Written by Renée Wijnen
First time for me
It was the first time I’d attended a PINC Conference. PINC stands for People, Ideas. Nature and Creativity. PINC hopes to inspire by enabling very different speakers from all over the world to tell their stories. I’d already seen their website: together with exuberant acts, music and short movies in an unusual setting, this promised to be very special. After such a day, you would have to be happy and go home with new ideas!
Coming in, I felt immediately at home in this varied society of visitors, speakers and organizers. The atmosphere was easy, nearly cosy. Around the red winding stairs at Figi in Zeist, there was a gay, expectant crowd. In the big hall, two bookstalls: one for Dutch-language books and one for ABC foreign-language books. With those by some of the speakers prominent, all of them showed a clear relationship to PINC 15 subjects.
After a stimulating intro with plays, a movie and an explanation of the program, the PINC 15 lectures began. Many speakers had a clear message and explained their mission in an appealing manner. Here below are the topics. They all made an impression on me!
Anita Nowak pleaded for emphatic action. Real social engagement will bring more profit than simply focussing on IQ and EQ.
Manual Rachdi and Nicolas Laisné showed in their beautiful picture-simulations what can be done with unused metro-stations. Especially their swimming pool spoke to the imagination.
Läslo Evers of the KNMI explained how shockwaves create unhearable sounds. Elephants, for example, give messages in this manner to their friends.
Rob Spence has only one eye, but he’s made his handicap into a virtue. In his artificial eye, he has a tiny camera which is not connected to his brain. It’s just like an earring.
Philipp Riederle, Philipz on internet, is a 19-year-old from Germany. who seems to be a born speaker. He explained how the social media work and, specifically, how to reach the young target market. He finished his lecture with: “Don’t be scared!”
James Brett is the founder of the Museum of Everything, the world’s only travelling museum for undiscovered, unintentional and untrained artists. The ABC stand sold magazines and books by and about this museum.
Arthur Wassenberg urged that we look more carefully at the components of the world’s economy, because it must become more independent of financial markets. He spoke of how it resembles pyramid games and gave examples of ways to achieve a more stable economy. Very interesting! It was a pity that he couldn’t finish his lecture because he ran out of time. But the lecture will be available on the PINC site.
Bart Remes explained drones. At the end of his lecture, he let loose several in various sizes and types to walk and fly. Very nice!
John Barker showed surgery on hands and faces. Intrusive!
Richard Aldrich asked himself whether we can live without secrets. This amiable man has written a beautiful book about the fact that, in the near future, all personal facts about all of us will be known everywhere. On the other hand, there will be no secrets about governments and companies.

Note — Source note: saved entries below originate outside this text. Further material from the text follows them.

(* ===== verification/Shell.v ===== *)
(** * The frame of the console (web/src/theme.tsx, components/Layout.tsx, components/Toast.tsx)

    The theme and what it leaves in the browser, the navigation with its drawer,
    and the notifications as they are drawn. *)
From S2P Require Import Prelude JsString JsNumber JsValue Transport Roles Endpoints Backups Widgets App.

(** ** The theme (theme.tsx) *)

Inductive ThemeChoice := LightChoice | DarkChoice | SystemChoice.
Inductive ResolvedTheme := LightTheme | DarkTheme.

#[export] Instance ThemeChoice_eq_dec : EqDecision ThemeChoice.
Proof. solve_decision. Defined.
#[export] Instance ResolvedTheme_eq_dec : EqDecision ResolvedTheme.
Proof. solve_decision. Defined.

Definition choice_text (c : ThemeChoice) : jsstr :=
  match c with LightChoice => u "light" | DarkChoice => u "dark" | SystemChoice => u "system" end.
Definition theme_text (t : ResolvedTheme) : jsstr := match t with LightTheme => u "light" | DarkTheme => u "dark" end.

(** The browser: [localStorage], which may throw, the item kept in it, whether
    [matchMedia] exists and what it says of the operating system. *)
Record Browser := mkBrowser { br_storage : bool; br_item : option jsstr; br_media : bool; br_prefersLight : bool }.

Definition readStored (b : Browser) : ThemeChoice :=
  if br_storage b then
    match br_item b with
    | Some raw => if str_eqb raw (u "light") then LightChoice else if str_eqb raw (u "dark") then DarkChoice else SystemChoice
    | None => SystemChoice
    end
  else SystemChoice.

Definition systemTheme (b : Browser) : ResolvedTheme :=
  if br_media b then if br_prefersLight b then LightTheme else DarkTheme else DarkTheme.

(** [th_attribute] is [data-theme] on the document, which the style sheet reads. *)
Record ThemeState := mkTheme { th_choice : ThemeChoice; th_system : ResolvedTheme; th_attribute : ResolvedTheme; th_browser : Browser }.

Definition resolve (choice : ThemeChoice) (system : ResolvedTheme) : ResolvedTheme :=
  match choice with SystemChoice => system | LightChoice => LightTheme | DarkChoice => DarkTheme end.
Definition resolved (s : ThemeState) : ResolvedTheme := resolve (th_choice s) (th_system s).

(** The effect on the document runs after every render. *)
Definition paint (choice : ThemeChoice) (system : ResolvedTheme) (b : Browser) : ThemeState :=
  mkTheme choice system (resolve choice system) b.

Definition mountTheme (b : Browser) : ThemeState := paint (readStored b) (systemTheme b) b.

Definition stored (next : ThemeChoice) (b : Browser) : Browser :=
  if br_storage b then
    mkBrowser true (match next with SystemChoice => None | _ => Some (choice_text next) end) (br_media b) (br_prefersLight b)
  else b.

Inductive ThemeMsg :=
  | TmChoose (next : ThemeChoice)
  (** The operating system flips; a page without [matchMedia] does not hear of it. *)
  | TmFlip (light : bool)
  (** The page is loaded again. *)
  | TmReload.

Definition theme_step (s : ThemeState) (m : ThemeMsg) : ThemeState :=
  let b := th_browser s in
  match m with
  | TmChoose next => paint next (th_system s) (stored next b)
  | TmFlip light =>
      let b' := mkBrowser (br_storage b) (br_item b) (br_media b) light in
      paint (th_choice s) (if br_media b then systemTheme b' else th_system s) b'
  | TmReload => mountTheme b
  end.

Inductive theme_run (b : Browser) : ThemeState → Prop :=
  | theme_mount : theme_run b (mountTheme b)
  | theme_next s m : theme_run b s → theme_run b (theme_step s m).

(** [ThemeToggle]. *)
Definition OPTIONS : list (ThemeChoice * jsstr) := [(LightChoice, u "Light"); (SystemChoice, u "System"); (DarkChoice, u "Dark")].
Definition ThemeToggle (s : ThemeState) : list (ThemeChoice * jsstr * bool) :=
  map (λ o, (o.1, cat [o.2; u " theme"], bool_decide (o.1 = th_choice s))) OPTIONS.

(** *** Properties *)

Lemma readStored_stored next b : br_storage b = true → readStored (stored next b) = next.
Proof. intros H. unfold stored, readStored. rewrite H. by destruct next. Qed.

(** What is on screen is the choice, with the system's preference where the
    system is to decide; and where there is storage the choice is what the next
    load will read. *)
Definition theme_ok (s : ThemeState) : Prop :=
  th_attribute s = resolved s
  ∧ th_system s = systemTheme (th_browser s)
  ∧ (br_storage (th_browser s) = true → readStored (th_browser s) = th_choice s).

Lemma theme_run_ok b s : theme_run b s → theme_ok s.
Proof.
  induction 1 as [|s m _ (H1 & H2 & H3)]; [by split_and!|]. unfold theme_ok, resolved.
  destruct m as [next|light|]; cbn [theme_step paint mountTheme th_attribute th_choice th_system th_browser].
  - split_and!; [done| |].
    + rewrite H2. unfold stored, systemTheme. by destruct (br_storage (th_browser s)).
    + intros Hs. apply readStored_stored. revert Hs. unfold stored. destruct (br_storage (th_browser s)) eqn:E; cbn; congruence.
  - split_and!; [done| |exact H3]. rewrite H2. unfold systemTheme. cbn [br_media br_prefersLight]. by destruct (br_media _).
  - by split_and!.
Qed.

(** Loading the page again changes nothing that is seen, where there is storage. *)
Lemma reload_same b s : theme_run b s → br_storage (th_browser s) = true → theme_step s TmReload = s.
Proof.
  intros (H1 & H2 & H3)%theme_run_ok Hs. cbn [theme_step]. unfold mountTheme, paint. rewrite (H3 Hs), <- H2.
  unfold resolved in H1. rewrite <- H1. by destruct s.
Qed.

(** Exactly one option is marked, and choosing it is choosing what is shown. *)
Lemma one_marked s : map (λ o, o.1.1) (List.filter (λ o, o.2) (ThemeToggle s)) = [th_choice s].
Proof. unfold ThemeToggle, OPTIONS. by destruct (th_choice s). Qed.

(** ** The navigation (components/Layout.tsx) *)

(** Whether the drawer is open, and where the router is. *)
Record LayoutState := mkLayout { ly_drawer : bool; ly_path : jsstr }.

Inductive LayoutMsg :=
  | LyOpen | LyClose
  (** A link of the sidebar or of the drawer, and any other change of address. *)
  | LyNav (drawer : bool) (item : NavItem) | LyGo (path : jsstr).

Section layout.
Context (can : Capabilities).

Definition nav_items : list NavItem := concat (map items (navFor can)).

Definition mountLayout (path : jsstr) : LayoutState := mkLayout false path.

(** The effect closes the drawer when the path changed. *)
Definition go (path : jsstr) (s : LayoutState) : LayoutState :=
  mkLayout (if str_eqb path (ly_path s) then ly_drawer s else false) path.

Definition layout_offered (s : LayoutState) (m : LayoutMsg) : Prop :=
  match m with
  | LyClose => ly_drawer s = true
  | LyNav drawer item => item ∈ nav_items ∧ (drawer = true → ly_drawer s = true)
  | LyOpen | LyGo _ => True
  end.

Definition layout_step (s : LayoutState) (m : LayoutMsg) : LayoutState :=
  match m with
  | LyOpen => mkLayout true (ly_path s)
  | LyClose => mkLayout false (ly_path s)
  | LyNav drawer item => go (nav_to item) (if drawer then mkLayout false (ly_path s) else s)
  | LyGo path => go path s
  end.

(** A link of the drawer closes it, the one of the page already shown too, and
    shows the page it names. *)
Lemma drawer_closes s item : layout_offered s (LyNav true item) →
  layout_step s (LyNav true item) = mkLayout false (nav_to item).
Proof. intros _. cbn [layout_step go ly_path ly_drawer]. unfold go. cbn [ly_path ly_drawer]. by destruct (str_eqb _ _). Qed.

(** No link leads to a page that explains it is not for this role, or to none. *)
Lemma links_lead s item drawer : layout_offered s (LyNav drawer item) → manageUsers can = viewAudit can →
  ∃ page, page_shown can (nav_to item) = Some page ∧ page ≠ NotFound.
Proof.
  intros [Hi _] Hv. unfold nav_items, navFor in Hi. apply list_elem_of_In, in_concat in Hi as (l & Hl & Hi).
  apply in_map_iff in Hl as (g & <- & [Hg _]%filter_In). apply in_map_iff in Hg as (g' & <- & Hg'). cbn [items] in Hi.
  apply filter_In in Hi as [Hi Hc].
  assert (Hall : Forall (λ g, Forall (λ i, (match nav_needs i with Some c => can_do can c | None => true end) = true →
            ∃ page, page_shown can (nav_to i) = Some page ∧ page ≠ NotFound) (items g)) NAV_GROUPS).
  { repeat constructor; cbn [nav_needs nav_to can_do]; intros H; unfold page_shown; vm_compute route; cbn [andb negb];
      rewrite <- ?Hv in H; rewrite ?H; cbn; by eexists. }
  rewrite Forall_forall in Hall. apply list_elem_of_In in Hg'. specialize (Hall _ Hg'). rewrite Forall_forall in Hall.
  apply (Hall item); [by apply list_elem_of_In|done].
Qed.

(** What surrounds the pages. *)
Record LayoutView := mkLayoutView {
  lv_groups : list NavGroup; lv_signedIn : jsstr; lv_version : option jsstr; lv_role : jsstr * jsstr;
  lv_server : jsstr; lv_drawer : bool; lv_defaultPassword : bool }.

(** [user.username] throws when the session has no user. *)
Definition layout_view (user : jsval) (role : Role) (serverName serverVersion : jsval) (mustChange : bool) (s : LayoutState) : option LayoutView :=
  username ← get_opt user "username";
  Some (mkLayoutView (navFor can) (cat [u "Signed in as "; to_str username])
    (if truthy serverVersion then Some (cat [u "v"; to_str serverVersion]) else None)
    (role_text role, cat [u "Signed in with the "; map lower (ROLE_LABEL role); u " role"])
    (to_str serverName) (ly_drawer s) mustChange).
End layout.

(** The capabilities of a role always agree on the two administrator's pages. *)
Lemma role_pages role : manageUsers (capabilitiesFor role) = viewAudit (capabilitiesFor role).
Proof. reflexivity. Qed.

(** A session without a user cannot be drawn. *)
Lemma nobody_drawn can role name version must s : layout_view can VNull role name version must s = None.
Proof. reflexivity. Qed.

(** ** Notifications as drawn (components/Toast.tsx) *)

Record ToastView := mkToastView { tv_kind : ToastKind; tv_title : jsstr; tv_detail : option jsstr; tv_action : option jsstr }.
Definition toast_view (t : Toast) : ToastView :=
  mkToastView (tc_kind (to_call t)) (tc_title (to_call t)) (present (tc_detail (to_call t))) (tc_action (to_call t)).
Definition ToastProvider (s : Toasts) : list ToastView := map toast_view (ts_toasts s).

Francoise Mouly told about her long career as an art director at The New Yorker magazine. She was responsible for the suburb covers made by well-known artists such as David Hockney and Sempé. The ABC stand displayed several issues of The New Yorker, and a box with covers, each on a postcard, was a popular sales item.
Jelle Reumer showed a swan in the city above her nest made of waste matter. He explained that plants and animals assimilate to their surrounding. Cities have various eco-systems with more variety of materials than in the countryside, where agricultural monoculture has depleted the landscape.
David Moinina Sengeh works on the improvement of protheses. His inventions are revolutionary. He also stimulates young people in Africa to fight against illnesses such as malaria.
At the end of the day, there was a splendid concert by Jazz Juniors. Nice to hear and see! After all this excitement and inspiration, we enjoyed an unbelievably fantastic buffet in Figi’s dining room.
Books and imagination
How books affect the world is something that speaks clearly at a PINC Conference, perhaps because many of the organisers are publishers. The books on sale were a nice addition to the word-and-image program. With our purchases, many of us took something tangible home with which to quietly enjoy the conference again or to work further on the day’s new insights. PINC gave us all far-reaching insights into many aspects of our lives.
I certainly learned many new things about the subjects that interest me, especially those about the natural world. Those speeches triggered my imagination, and I will work with this: I won’t ever forget that swan on her nest of waste!
People, people, people: from very old to “chicken-young”, in all colors and sizes, casually or splendidly dressed. During the lectures, I enjoyed listening to the fascinating stories while the speakers or their subjects were projected, in large scale, on the screen behind them. In the intermissions, I walked and looked around a lot. I met old colleagues and exchanged e-mail addresses with new friends. The program gave us many subjects for a short conversation. Everything went on in a harmonic and informal atmosphere.
I went home with two presents: a book with a personal message in it by another PINC-visitor and a beautiful watering can with a fun picture on it as a souvenir of this day. For me, that PINC-conference was indeed a fantastic and fulfilling spring of inspiration!